_Your goal_
After finding the line containing "holders. *)" below, please output that line and each following one through the line containing "(** The weight of an optional entry. *)", exactly as written.

[Stored data entries]
(* ===== verification/Counting.v ===== *)
(** * Sums over finite maps and lists

    The sum of a weight over the entries of a map or a list, and the number of
    entries that satisfy a test: how reference counts are compared with the
    holders. *)

From S2P Require Import Prelude.

Section msum.
Context {K A : Type} `{Countable K}.
Implicit Types (m : gmap K A) (f : A -> Z).

Definition msum f m : Z := map_fold (fun _ a s => f a + s) 0 m.

(** The weight of an optional entry. *)
Definition osum f (o : option A) : Z := match o with Some a => f a | None => 0 end.

Lemma msum_empty f : msum f ∅ = 0.
Proof. done. Qed.

Lemma msum_fresh f m k a : m !! k = None -> msum f (<[k := a]> m) = f a + msum f m.
Proof. intros Hk. unfold msum. rewrite (map_fold_insert_L (fun _ a s => f a + s)); [done| |done]. intros. lia. Qed.

Lemma msum_delete f m k : msum f (delete k m) = msum f m - osum f (m !! k).
Proof.
  destruct (m !! k) as [a|] eqn:E; cbn [osum]; [|by rewrite delete_id by done; lia].
  rewrite <- (insert_delete_id m k a E) at 2. rewrite msum_fresh by apply lookup_delete_eq. lia.
Qed.

Lemma msum_insert f m k a : msum f (<[k := a]> m) = msum f m - osum f (m !! k) + f a.
Proof. rewrite <- insert_delete_eq, msum_fresh by apply lookup_delete_eq. rewrite msum_delete. lia. Qed.

Lemma msum_nonneg f m : (forall a, 0 <= f a) -> 0 <= msum f m.
Proof.
  intros Hf. induction m as [|k a m Hk IH] using map_ind; [done|]. rewrite msum_fresh by done. specialize (Hf a). lia.
Qed.

Lemma msum_ge f m k a : (forall a, 0 <= f a) -> m !! k = Some a -> f a <= msum f m.
Proof.
  intros Hf E. pose proof (msum_delete f m k) as Hd. rewrite E in Hd. cbn in Hd.
  pose proof (msum_nonneg f (delete k m) Hf). lia.
Qed.

Lemma msum_ext f g m : (forall k a, m !! k = Some a -> f a = g a) -> msum f m = msum g m.
Proof.
  induction m as [|k a m Hk IH] using map_ind; [done|]. intros Hfg. rewrite !msum_fresh by done.
  rewrite (Hfg k a) by apply lookup_insert_eq. rewrite IH; [done|]. intros j b Hj. apply (Hfg j).
  rewrite lookup_insert_ne; [done|]. intros ->. congruence.
Qed.

Lemma msum_0 f m : (forall k a, m !! k = Some a -> f a = 0) -> msum f m = 0.
Proof.
  intros Hf. rewrite (msum_ext f (fun _ => 0)) by done. clear. induction m as [|k a m Hk IH] using map_ind; [done|].
  by rewrite msum_fresh.
Qed.

Lemma msum_le f g m : (forall a, f a <= g a) -> msum f m <= msum g m.
Proof.
  intros Hfg. induction m as [|k a m Hk IH] using map_ind; [done|]. rewrite !msum_fresh by done. specialize (Hfg a). lia.
Qed.

Lemma msum_pos f m : 0 < msum f m -> exists k a, m !! k = Some a /\ 0 < f a.
Proof.
  induction m as [|k a m Hk IH] using map_ind; [done|]. rewrite msum_fresh by done. intros Hs.
  destruct (decide (0 < f a)) as [Ha|Ha]; [exists k, a; by rewrite lookup_insert_eq|].
  destruct IH as (j & b & Hj & Hb); [lia|]. exists j, b. split; [|done].
  rewrite lookup_insert_ne; [done|]. intros ->. congruence.
Qed.

(** ** Counting *)
Definition count (P : A -> bool) m : Z := msum (fun a => b2z (P a)) m.
Definition weight (P : A -> bool) (o : option A) : Z := match o with Some a => b2z (P a) | None => 0 end.

Section count.
Context (P : A -> bool).

Lemma b2z_nonneg b : 0 <= b2z b.
Proof. destruct b; cbn; lia. Qed.

Lemma count_nonneg m : 0 <= count P m.
Proof. apply msum_nonneg. intros. apply b2z_nonneg. Qed.

Lemma count_delete m k : count P (delete k m) = count P m - weight P (m !! k).
Proof. apply msum_delete. Qed.

Lemma count_insert m k a : count P (<[k := a]> m) = count P m - weight P (m !! k) + b2z (P a).
Proof. apply msum_insert. Qed.

Lemma count_ge m k a : m !! k = Some a -> b2z (P a) <= count P m.
Proof. intros E. apply (msum_ge (fun a => b2z (P a)) m k a); [|done]. intros. apply b2z_nonneg. Qed.

Lemma count_ge2 m k1 k2 a1 a2 :
  k1 <> k2 -> m !! k1 = Some a1 -> m !! k2 = Some a2 -> b2z (P a1) + b2z (P a2) <= count P m.
Proof.
  intros Hne E1 E2. pose proof (count_delete m k1) as Hd. rewrite E1 in Hd. cbn in Hd.
  pose proof (msum_ge (fun a => b2z (P a)) (delete k1 m) k2 a2) as H2. rewrite lookup_delete_ne in H2 by done.
  specialize (H2 (fun _ => b2z_nonneg _) E2). unfold count in *. lia.
Qed.

Lemma count_ex m : 0 < count P m -> exists k a, m !! k = Some a /\ P a = true.
Proof. intros (k & a & E & HP)%msum_pos. exists k, a. split; [done|]. by destruct (P a). Qed.

Lemma count_0 m : (forall k a, m !! k = Some a -> P a = false) -> count P m = 0.
Proof. intros HP. apply msum_0. intros k a E. by rewrite (HP k a E). Qed.

Lemma count_le_all m : count P m <= count (fun _ => true) m.
Proof. apply msum_le. intros a. by destruct (P a). Qed.

End count.
End msum.

(** ** Sums over lists *)
Section lsum.
Context {A : Type}.
Implicit Types (w : A -> Z) (l : list A).

Fixpoint lsum w l : Z := match l with [] => 0 | a :: l => w a + lsum w l end.

Lemma lsum_app w l1 l2 : lsum w (l1 ++ l2) = lsum w l1 + lsum w l2.
Proof. induction l1 as [|a l IH]; cbn; lia. Qed.

Lemma lsum_perm w l1 l2 : l1 ≡ₚ l2 -> lsum w l1 = lsum w l2.
Proof. induction 1; cbn; lia. Qed.

Lemma lsum_nonneg w l : (forall a, 0 <= w a) -> 0 <= lsum w l.
Proof. intros Hw. induction l as [|a l IH]; cbn; [lia|]. specialize (Hw a). lia. Qed.

Lemma lsum_ge w l a : (forall a, 0 <= w a) -> a ∈ l -> w a <= lsum w l.
Proof.
  intros Hw. induction 1 as [a l|a b l _ IH]; cbn.
  - pose proof (lsum_nonneg w l Hw). lia.
  - specialize (Hw b). lia.
Qed.

Lemma lsum_zero w l : (forall a, a ∈ l -> w a = 0) -> lsum w l = 0.
Proof.
  induction l as [|a l IH]; [done|]. intros Hw. cbn. rewrite (Hw a), IH; [done| |apply elem_of_cons; by left].
  intros b Hb. apply Hw, elem_of_cons. by right.
Qed.

Lemma lsum_pos w l : 0 < lsum w l -> exists a, a ∈ l /\ 0 < w a.
Proof.
  induction l as [|a l IH]; cbn; [lia|]. intros Hs. destruct (decide (0 < w a)) as [Ha|Ha].
  - exists a. split; [apply elem_of_cons; by left|done].
  - destruct IH as (b & Hb & Hw); [lia|]. exists b. split; [apply elem_of_cons; by right|done].
Qed.

End lsum.

(** How often [o] is in [l]. *)
Definition occ (o : Z) (l : list Z) : Z := lsum (fun o' => b2z (o =? o')) l.

Lemma occ_nonneg o l : 0 <= occ o l.
Proof. apply lsum_nonneg. intros. apply b2z_nonneg. Qed.

Lemma occ_pos o l : 0 < occ o l <-> o ∈ l.
Proof.
  split.
  - intros (a & Ha & Hw)%lsum_pos. destruct (Z.eqb_spec o a) as [->|]; cbn in Hw; [done|lia].
  - intros Ho. pose proof (lsum_ge (fun o' => b2z (o =? o')) l o (fun _ => b2z_nonneg _) Ho) as Hge.
    cbn in Hge. rewrite Z.eqb_refl in Hge. cbn in Hge. unfold occ. lia.
Qed.

Lemma occ_cons o a l : occ o (a :: l) = b2z (o =? a) + occ o l.
Proof. done. Qed.

Lemma b2z_eqb_refl o : b2z (o =? o) = 1.
Proof. by rewrite Z.eqb_refl. Qed.

Lemma b2z_eqb_ne o o' : o <> o' -> b2z (o =? o') = 0.
Proof. intros Hne. by destruct (Z.eqb_spec o o'). Qed.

_Output for this exercise_
    holders. *)

From S2P Require Import Prelude.

Section msum.
Context {K A : Type} `{Countable K}.
Implicit Types (m : gmap K A) (f : A -> Z).

Definition msum f m : Z := map_fold (fun _ a s => f a + s) 0 m.

(** The weight of an optional entry. *)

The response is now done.